• Task goal:
Every entry must be printed again exactly, with nothing left out.

• Supplied records:
(** X10. In any run [cancel] patches the store at most once, and it calls
    [afterCreate] exactly as often as it patches.  The patch sets the status
    to Canceled and [mined] to false, and no other field: the transaction
    hash is not stored. *)
Theorem cancel_patches_once campaign from (evs : list event) :
  times is_patch (log (cancel campaign from) evs) ≤ 1 ∧
  times is_afterCreate (log (cancel campaign from) evs) =
  times is_patch (log (cancel campaign from) evs) ∧
  canceled_fields !! "status" = Some Campaign_CANCELED ∧
  canceled_fields !! "mined" = Some (VBool false) ∧
  ∀ k, k ≠ "status" → k ≠ "mined" → canceled_fields !! k = None.
Proof.
  unfold log. cbn [start cancel cancel_start fst snd map app].
  cbn [times calls_where is_patch is_afterCreate]. split_and!.
  - pose proof (times_bounded (cancel campaign from) is_patch patch_left
                  (cancel_step_patch campaign from) evs cancel_start.1)
      as Hle.
    unfold patch_left in Hle. simpl in Hle. simpl. lia.
  - simpl. apply cancel_patch_afterCreate_run.
  - unfold canceled_fields. by simplify_map_eq.
  - unfold canceled_fields. by simplify_map_eq.
  - intros k Hstatus Hmined. unfold canceled_fields. by simplify_map_eq.
Qed.

(** X11. Whether the patch resolves or is rejected changes nothing but the
    popup about the update: the rest of the run is the same. *)
Theorem cancel_patch_outcome_is_local campaign from (evs : list event)
    (v : jsval) (e : error) (evs' : list event) :
  c_patch (state_after (cancel campaign from) evs) = Pending →
  ∃ rest,
    log (cancel campaign from) (evs ++ PatchResolved v :: evs') =
    log (cancel campaign from) evs ++ Recv (PatchResolved v) :: rest ∧
    log (cancel campaign from) (evs ++ PatchRejected e :: evs') =
    log (cancel campaign from) evs ++
    Recv (PatchRejected e) :: Call (ErrorPopup update_failed (Err e)) :: rest.
Proof.
  intros Hpending.
  set (st := state_after (cancel campaign from) evs) in *.
  exists (log_from (cancel campaign from)
            (CancelState (c_vars st) (c_network st) (c_web3 st) (c_all st)
               (c_tx st) Settled) evs').
  unfold log. rewrite !log_from_app.
  fold (state_after (cancel campaign from) evs). fold st. rewrite <- !app_assoc.
  cbn [log_from react cancel cancel_react cancel_patch_catch].
  rewrite Hpending. by cbn [pending map app].
Qed.

(** *** One outcome *)



(** *** One explorer link *)








End MoreCancel.

(** ** More concrete runs *)

Section MoreSamples.

#[local] Existing Instance sample_models.

Lemma save_network_rejection_reported_witness :
  truthy (campaign_id draft) = false ∧
  log (save draft "0xFrom") [NetworkRejected denied; Mined] =
  [Call GetNetwork;
   Recv (NetworkRejected denied);
   Call (ErrorPopup save_failed (Text "undefinedtx/undefined => {}"))].
Proof.
  assert (truthy (campaign_id draft) = false) as Hid by reflexivity.
  split; [exact Hid|].
  apply (save_network_rejection_reported draft "0xFrom" denied [Mined] Hid).
Defined.

Lemma save_create_branch_calls_witness :
  truthy (campaign_id draft) = false ∧
  Forall
    (save_create_call draft "0xFrom"
       [NetworkResolved ropsten; TransactionHash "0xH"])
    [GetNetwork;
     NewCampaign (Handle "factory") "T" "" 0 "0xA" "0xFrom";
     Create "campaigns" (<["txHash" := VStr "0xH"]> draft)].
Proof.
  assert (truthy (campaign_id draft) = false) as Hid by reflexivity.
  split; [exact Hid|].
  destruct (save_create_branch_calls draft "0xFrom"
              [NetworkResolved ropsten; TransactionHash "0xH"] Hid)
    as (Hcalls & _ & _).
  exact Hcalls.
Defined.



Lemma cancel_patch_outcome_is_local_witness :
  let evs :=
    [NetworkResolved ropsten; Web3Resolved (Handle "web3");
     TransactionHash "0xH"] in
  c_patch (state_after (cancel stored "0xFrom") evs) = Pending ∧
  ∃ rest,
    log (cancel stored "0xFrom") (evs ++ [PatchResolved VUndefined; Mined]) =
    log (cancel stored "0xFrom") evs ++
    Recv (PatchResolved VUndefined) :: rest ∧
    log (cancel stored "0xFrom") (evs ++ [PatchRejected denied; Mined]) =
    log (cancel stored "0xFrom") evs ++
    Recv (PatchRejected denied) ::
    Call (ErrorPopup update_failed (Err denied)) :: rest.
Proof.
  intros evs.
  assert (c_patch (state_after (cancel stored "0xFrom") evs) = Pending)
    as Hpending by reflexivity.
  split; [exact Hpending|].
  apply (cancel_patch_outcome_is_local stored "0xFrom" evs VUndefined denied
           [Mined] Hpending).
Defined.

Lemma get_empty_result_constructor_throws_witness :
  log (get (M := strict_models) (VStr "c1")) [FindResolved (Response [] 0)] =
  [Call (Find "campaigns" (get_query (VStr "c1")));
   Recv (FindResolved (Response [] 0));
   Call (Reject (M := strict_models) no_record)].
Proof.
  apply (get_empty_result_constructor_throws (M := strict_models) (VStr "c1")
           (Response [] 0) no_record [] eq_refl eq_refl).
Defined.

Lemma save_create_outcome_is_local_witness :
  let evs := [NetworkResolved ropsten; TransactionHash "0xH"] in
  s_create (state_after (save draft "0xFrom") evs) = Pending ∧
  ∃ link rest,
    log (save draft "0xFrom") (evs ++ [CreateResolved (VStr "id1"); Mined]) =
    log (save draft "0xFrom") evs ++
    Recv (CreateResolved (VStr "id1")) ::
    Call (AfterCreate [VStr link; VStr "id1"]) :: rest ∧
    log (save draft "0xFrom") (evs ++ [CreateRejected denied; Mined]) =
    log (save draft "0xFrom") evs ++ Recv (CreateRejected denied) :: rest.
Proof.
  intros evs.
  assert (s_create (state_after (save draft "0xFrom") evs) = Pending)
    as Hpending by reflexivity.
  split; [exact Hpending|].
  apply (save_create_outcome_is_local draft "0xFrom" evs (VStr "id1") denied
           [Mined] Hpending).
Defined.

End MoreSamples.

• Solution to the problem:
(** X10. In any run [cancel] patches the store at most once, and it calls
    [afterCreate] exactly as often as it patches.  The patch sets the status
    to Canceled and [mined] to false, and no other field: the transaction
    hash is not stored. *)
Theorem cancel_patches_once campaign from (evs : list event) :
  times is_patch (log (cancel campaign from) evs) ≤ 1 ∧
  times is_afterCreate (log (cancel campaign from) evs) =
  times is_patch (log (cancel campaign from) evs) ∧
  canceled_fields !! "status" = Some Campaign_CANCELED ∧
  canceled_fields !! "mined" = Some (VBool false) ∧
  ∀ k, k ≠ "status" → k ≠ "mined" → canceled_fields !! k = None.
Proof.
  unfold log. cbn [start cancel cancel_start fst snd map app].
  cbn [times calls_where is_patch is_afterCreate]. split_and!.
  - pose proof (times_bounded (cancel campaign from) is_patch patch_left
                  (cancel_step_patch campaign from) evs cancel_start.1)
      as Hle.
    unfold patch_left in Hle. simpl in Hle. simpl. lia.
  - simpl. apply cancel_patch_afterCreate_run.
  - unfold canceled_fields. by simplify_map_eq.
  - unfold canceled_fields. by simplify_map_eq.
  - intros k Hstatus Hmined. unfold canceled_fields. by simplify_map_eq.
Qed.

(** X11. Whether the patch resolves or is rejected changes nothing but the
    popup about the update: the rest of the run is the same. *)
Theorem cancel_patch_outcome_is_local campaign from (evs : list event)
    (v : jsval) (e : error) (evs' : list event) :
  c_patch (state_after (cancel campaign from) evs) = Pending →
  ∃ rest,
    log (cancel campaign from) (evs ++ PatchResolved v :: evs') =
    log (cancel campaign from) evs ++ Recv (PatchResolved v) :: rest ∧
    log (cancel campaign from) (evs ++ PatchRejected e :: evs') =
    log (cancel campaign from) evs ++
    Recv (PatchRejected e) :: Call (ErrorPopup update_failed (Err e)) :: rest.
Proof.
  intros Hpending.
  set (st := state_after (cancel campaign from) evs) in *.
  exists (log_from (cancel campaign from)
            (CancelState (c_vars st) (c_network st) (c_web3 st) (c_all st)
               (c_tx st) Settled) evs').
  unfold log. rewrite !log_from_app.
  fold (state_after (cancel campaign from) evs). fold st. rewrite <- !app_assoc.
  cbn [log_from react cancel cancel_react cancel_patch_catch].
  rewrite Hpending. by cbn [pending map app].
Qed.

(** *** One outcome *)



(** *** One explorer link *)








End MoreCancel.

(** ** More concrete runs *)

Section MoreSamples.

#[local] Existing Instance sample_models.

Lemma save_network_rejection_reported_witness :
  truthy (campaign_id draft) = false ∧
  log (save draft "0xFrom") [NetworkRejected denied; Mined] =
  [Call GetNetwork;
   Recv (NetworkRejected denied);
   Call (ErrorPopup save_failed (Text "undefinedtx/undefined => {}"))].
Proof.
  assert (truthy (campaign_id draft) = false) as Hid by reflexivity.
  split; [exact Hid|].
  apply (save_network_rejection_reported draft "0xFrom" denied [Mined] Hid).
Defined.

Lemma save_create_branch_calls_witness :
  truthy (campaign_id draft) = false ∧
  Forall
    (save_create_call draft "0xFrom"
       [NetworkResolved ropsten; TransactionHash "0xH"])
    [GetNetwork;
     NewCampaign (Handle "factory") "T" "" 0 "0xA" "0xFrom";
     Create "campaigns" (<["txHash" := VStr "0xH"]> draft)].
Proof.
  assert (truthy (campaign_id draft) = false) as Hid by reflexivity.
  split; [exact Hid|].
  destruct (save_create_branch_calls draft "0xFrom"
              [NetworkResolved ropsten; TransactionHash "0xH"] Hid)
    as (Hcalls & _ & _).
  exact Hcalls.
Defined.



Lemma cancel_patch_outcome_is_local_witness :
  let evs :=
    [NetworkResolved ropsten; Web3Resolved (Handle "web3");
     TransactionHash "0xH"] in
  c_patch (state_after (cancel stored "0xFrom") evs) = Pending ∧
  ∃ rest,
    log (cancel stored "0xFrom") (evs ++ [PatchResolved VUndefined; Mined]) =
    log (cancel stored "0xFrom") evs ++
    Recv (PatchResolved VUndefined) :: rest ∧
    log (cancel stored "0xFrom") (evs ++ [PatchRejected denied; Mined]) =
    log (cancel stored "0xFrom") evs ++
    Recv (PatchRejected denied) ::
    Call (ErrorPopup update_failed (Err denied)) :: rest.
Proof.
  intros evs.
  assert (c_patch (state_after (cancel stored "0xFrom") evs) = Pending)
    as Hpending by reflexivity.
  split; [exact Hpending|].
  apply (cancel_patch_outcome_is_local stored "0xFrom" evs VUndefined denied
           [Mined] Hpending).
Defined.

Lemma get_empty_result_constructor_throws_witness :
  log (get (M := strict_models) (VStr "c1")) [FindResolved (Response [] 0)] =
  [Call (Find "campaigns" (get_query (VStr "c1")));
   Recv (FindResolved (Response [] 0));
   Call (Reject (M := strict_models) no_record)].
Proof.
  apply (get_empty_result_constructor_throws (M := strict_models) (VStr "c1")
           (Response [] 0) no_record [] eq_refl eq_refl).
Defined.

Lemma save_create_outcome_is_local_witness :
  let evs := [NetworkResolved ropsten; TransactionHash "0xH"] in
  s_create (state_after (save draft "0xFrom") evs) = Pending ∧
  ∃ link rest,
    log (save draft "0xFrom") (evs ++ [CreateResolved (VStr "id1"); Mined]) =
    log (save draft "0xFrom") evs ++
    Recv (CreateResolved (VStr "id1")) ::
    Call (AfterCreate [VStr link; VStr "id1"]) :: rest ∧
    log (save draft "0xFrom") (evs ++ [CreateRejected denied; Mined]) =
    log (save draft "0xFrom") evs ++ Recv (CreateRejected denied) :: rest.
Proof.
  intros evs.
  assert (s_create (state_after (save draft "0xFrom") evs) = Pending)
    as Hpending by reflexivity.
  split; [exact Hpending|].
  apply (save_create_outcome_is_local draft "0xFrom" evs (VStr "id1") denied
           [Mined] Hpending).
Defined.

End MoreSamples.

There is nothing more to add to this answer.